Mercoledì 12 agosto il Planetario propone un’esperienza speciale dedicata all’eclissi parziale di Sole. Tre turni gratuiti, ma prenotazione obbligatoria
Il cielo di questa sera regalerà un appuntamento particolare anche a Caserta. Mercoledì 12 agosto 2026 è infatti prevista un’eclissi parziale di Sole. Il fenomeno sarà visibile anche dall’Italia, ma con caratteristiche molto diverse a seconda della posizione geografica. A Caserta l’osservazione diretta sarà particolarmente difficile, perché il Sole si troverà molto basso sull’orizzonte.
A rendere ancora più complicata la visione ci saranno inoltre gli edifici della città, che in diversi punti limitano la visuale verso l’orizzonte. Per questo motivo il Planetario di Caserta ha organizzato un’esperienza dedicata all’eclissi, con ingresso gratuito e prenotazione obbligatoria.
Tre turni gratuiti per osservare l’eclissi
L’iniziativa prevede tre turni, con un massimo di 40 partecipanti per ciascun appuntamento. Gli orari disponibili sono 18, 18.30 e 19. La partecipazione è gratuita, ma è necessario prenotare in anticipo attraverso la sezione eventi del Planetario, scegliendo la data e il turno desiderato.

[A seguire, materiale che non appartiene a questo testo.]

(** * Corporate-registry extraction pipeline: a shallow embedding

    The Python sources under [src/] are embedded as Rocq functions:
    - Python [str] values are lists of Unicode code points ([pystr]);
    - the regular expressions of the extractors are kept as the pattern
      strings of the source and compiled by [re_compile] to a syntax tree
      that a backtracking matcher with the priorities of Python's [re]
      (leftmost start, greedy repetition, ordered alternation) runs;
    - dictionaries ([Dict[str, str]], [Dict[str, Any]]) are [gmap]s keyed
      by field name;
    - raised exceptions are [Err] results. *)

From Stdlib Require Import ZArith NArith List String Ascii Bool Lia DecimalString.
From Stdlib Require Import Sorted Permutation.
From stdpp Require Import base option list gmap strings.
Import ListNotations.

Local Open Scope string_scope.
Local Open Scope list_scope.
Local Open Scope N_scope.

(* ===================================================================== *)
(** ** Python strings *)
(* ===================================================================== *)

(** A Python [str] is a sequence of code points. *)
Abbreviation pystr := (list N).

(** String literals of the source are written as Rocq strings (UTF-8
    bytes) and decoded to code points. *)
Fixpoint utf8_decode (s : string) (need : nat) (acc : N) : pystr :=
  match s with
  | EmptyString => []
  | String a rest =>
      let b := N_of_ascii a in
      match need with
      | O =>
          if b <? 128 then b :: utf8_decode rest 0 0
          else if b <? 224 then utf8_decode rest 1 (b - 192)
          else if b <? 240 then utf8_decode rest 2 (b - 224)
          else utf8_decode rest 3 (b - 240)
      | S n =>
          let acc' := acc * 64 + (b - 128) in
          match n with
          | O => acc' :: utf8_decode rest 0 0
          | S _ => utf8_decode rest n acc'
          end
      end
  end.

Definition py (s : string) : pystr := utf8_decode s 0 0.
Arguments py : simpl never.

Definition pystr_eqb (a b : pystr) : bool := bool_decide (a = b).

(** [s[i:j]] for non-negative bounds, [s[:j]] and [s[i:]]. *)
Definition slice (s : pystr) (i j : nat) : pystr := firstn (j - i) (skipn i s).
Definition slice_to (s : pystr) (j : nat) : pystr := firstn j s.
Definition slice_from (s : pystr) (i : nat) : pystr := skipn i s.

(** [prefix in s] on strings: [startswith] and the substring test. *)
Fixpoint startswith (s p : pystr) : bool :=
  match p, s with
  | [], _ => true
  | _ :: _, [] => false
  | a :: p', b :: s' => (a =? b) && startswith s' p'
  end.

Fixpoint contains (s p : pystr) : bool :=
  startswith s p ||
  match s with
  | [] => false
  | _ :: s' => contains s' p
  end.

(** [s.find(p)]: index of the first occurrence, [None] for Python's -1. *)
Fixpoint find_from (s p : pystr) (i : nat) : option nat :=
  if startswith s p then Some i
  else match s with
       | [] => None
       | _ :: s' => find_from s' p (S i)
       end.

Definition str_find (s p : pystr) : option nat := find_from s p 0.

(* ===================================================================== *)
(** ** The character database

    Python consults the Unicode database for [\d], [\s], [\w], [\b],
    [int], [str.isdigit], [str.lower], [str.upper], [str.strip],
    [str.split] and [unicodedata.normalize].  The classes of digits,
    white space and word characters below are the full tables of
    Unicode 14.0, as ranges of code points.  The case mappings and the
    normal form are those of the Basic Latin and Latin-1 Supplement
    blocks (U+0000 to U+00FF), the range of Portuguese OCR text: a
    code point outside these blocks is taken as caseless and as its
    own normal form. *)
(* ===================================================================== *)

Definition in_range (lo hi c : N) : bool := (lo <=? c) && (c <=? hi).

(** [c] lies in one of the ranges. *)
Definition in_ranges (ranges : list (N * N)) (c : N) : bool :=
  existsb (fun r => in_range (fst r) (snd r) c) ranges.

(** The decimal digits (category Nd): runs of ten from a zero on; the
    mathematical digits are five such runs in one range. *)
Definition decimal_ranges : list (N * N) :=
  [ (48, 57); (1632, 1641); (1776, 1785); (1984, 1993); (2406, 2415);
    (2534, 2543); (2662, 2671); (2790, 2799); (2918, 2927); (3046, 3055);
    (3174, 3183); (3302, 3311); (3430, 3439); (3558, 3567); (3664, 3673);
    (3792, 3801); (3872, 3881); (4160, 4169); (4240, 4249); (6112, 6121);
    (6160, 6169); (6470, 6479); (6608, 6617); (6784, 6793); (6800, 6809);
    (6992, 7001); (7088, 7097); (7232, 7241); (7248, 7257); (42528, 42537);
    (43216, 43225); (43264, 43273); (43472, 43481); (43504, 43513);
    (43600, 43609); (44016, 44025); (65296, 65305); (66720, 66729);
    (68912, 68921); (69734, 69743); (69872, 69881); (69942, 69951);
    (70096, 70105); (70384, 70393); (70736, 70745); (70864, 70873);
    (71248, 71257); (71360, 71369); (71472, 71481); (71904, 71913);
    (72016, 72025); (72784, 72793); (73040, 73049); (73120, 73129);
    (92768, 92777); (92864, 92873); (93008, 93017); (120782, 120831);
    (123200, 123209); (123632, 123641); (125264, 125273); (130032, 130041) ].

(** The white space of [str.isspace]. *)
Definition space_ranges : list (N * N) :=
  [ (9, 13); (28, 32); (133, 133); (160, 160); (5760, 5760); (8192, 8202);
    (8232, 8233); (8239, 8239); (8287, 8287); (12288, 12288) ].

(** The characters of [str.isdigit]: the decimal digits and the other
    characters with a digit value (superscripts, circled digits). *)
Definition isdigit_ranges : list (N * N) :=
  [ (48, 57); (178, 179); (185, 185); (1632, 1641); (1776, 1785);
    (1984, 1993); (2406, 2415); (2534, 2543); (2662, 2671); (2790, 2799);
    (2918, 2927); (3046, 3055); (3174, 3183); (3302, 3311); (3430, 3439);
    (3558, 3567); (3664, 3673); (3792, 3801); (3872, 3881); (4160, 4169);
    (4240, 4249); (4969, 4977); (6112, 6121); (6160, 6169); (6470, 6479);
    (6608, 6618); (6784, 6793); (6800, 6809); (6992, 7001); (7088, 7097);
    (7232, 7241); (7248, 7257); (8304, 8304); (8308, 8313); (8320, 8329);
    (9312, 9320); (9332, 9340); (9352, 9360); (9450, 9450); (9461, 9469);
    (9471, 9471); (10102, 10110); (10112, 10120); (10122, 10130);
    (42528, 42537); (43216, 43225); (43264, 43273); (43472, 43481);
    (43504, 43513); (43600, 43609); (44016, 44025); (65296, 65305);
    (66720, 66729); (68160, 68163); (68912, 68921); (69216, 69224);
    (69714, 69722); (69734, 69743); (69872, 69881); (69942, 69951);
    (70096, 70105); (70384, 70393); (70736, 70745); (70864, 70873);
    (71248, 71257); (71360, 71369); (71472, 71481); (71904, 71913);
    (72016, 72025); (72784, 72793); (73040, 73049); (73120, 73129);
    (92768, 92777); (92864, 92873); (93008, 93017); (120782, 120831);
    (123200, 123209); (123632, 123641); (125264, 125273); (127232, 127242);
    (130032, 130041) ].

Prenotazioni ed eventi del Planetario di Caserta
L’esperienza comincerà all’esterno della struttura, dove, condizioni meteorologiche permettendo, sarà possibile osservare direttamente il fenomeno per alcuni minuti. L’osservazione durerà circa 5-7 minuti e sarà effettuata con strumenti adeguati alla visione del Sole. Saranno utilizzati una camera oscura, occhiali con filtro schermante appropriato e due telescopi amatoriali. Un aspetto fondamentale sarà quindi la sicurezza, perché il Sole non deve mai essere osservato direttamente senza strumenti e filtri specificamente progettati per questo scopo.
In cupola la simulazione dell’eclissi di sole
Dopo l’osservazione esterna, i visitatori entreranno nella cupola del Planetario. Qui sarà proposto un breve spettacolo, della durata di circa 20 minuti, realizzato direttamente dal Planetario di Caserta. La produzione accompagnerà il pubblico alla scoperta dell’eclissi attraverso una simulazione del fenomeno in corso. Sarà possibile inoltre osservare l’eclissi attraverso una prospettiva particolare, immaginandola direttamente dallo spazio.
La spiegazione scientifica permetterà di capire cosa accade quando la Luna si interpone tra la Terra e il Sole e perché il fenomeno assume caratteristiche differenti in base al luogo dal quale viene osservato. L’appuntamento diventa così qualcosa di più di una semplice osservazione del cielo. È un’occasione per avvicinare grandi e piccoli all’astronomia, unendo l’esperienza diretta alla spiegazione scientifica.
Un museo del Comune gestito dalle scuole
Il Planetario di Caserta è un museo del Comune di Caserta e rappresenta da anni un importante punto di riferimento per la divulgazione scientifica sul territorio. Dal 2012 la struttura è gestita dall’Associazione Temporanea di Scopo “Planetario di Caserta“. L’associazione è composta da tre scuole pubbliche casertane: l’ITS “Buonarroti“, che svolge il ruolo di capofila, l’IC “Don Milani” e l’IC “Ruggiero – Terzo Circolo“.
L’appuntamento di questa sera si inserisce quindi in un percorso di divulgazione che porta l’astronomia fuori dai libri e la rende un’esperienza da vivere direttamente. Per chi riuscirà a partecipare, l’eclissi sarà dunque l’occasione per guardare il cielo con occhi diversi. E anche se a Caserta il fenomeno naturale sarà difficile da osservare direttamente, la possibilità di seguirlo con strumenti adeguati e comprenderne il significato scientifico rende l’appuntamento particolarmente interessante.
Una serata dedicata al cielo, alla scienza e alla curiosità, con un fenomeno raro a fare da protagonista.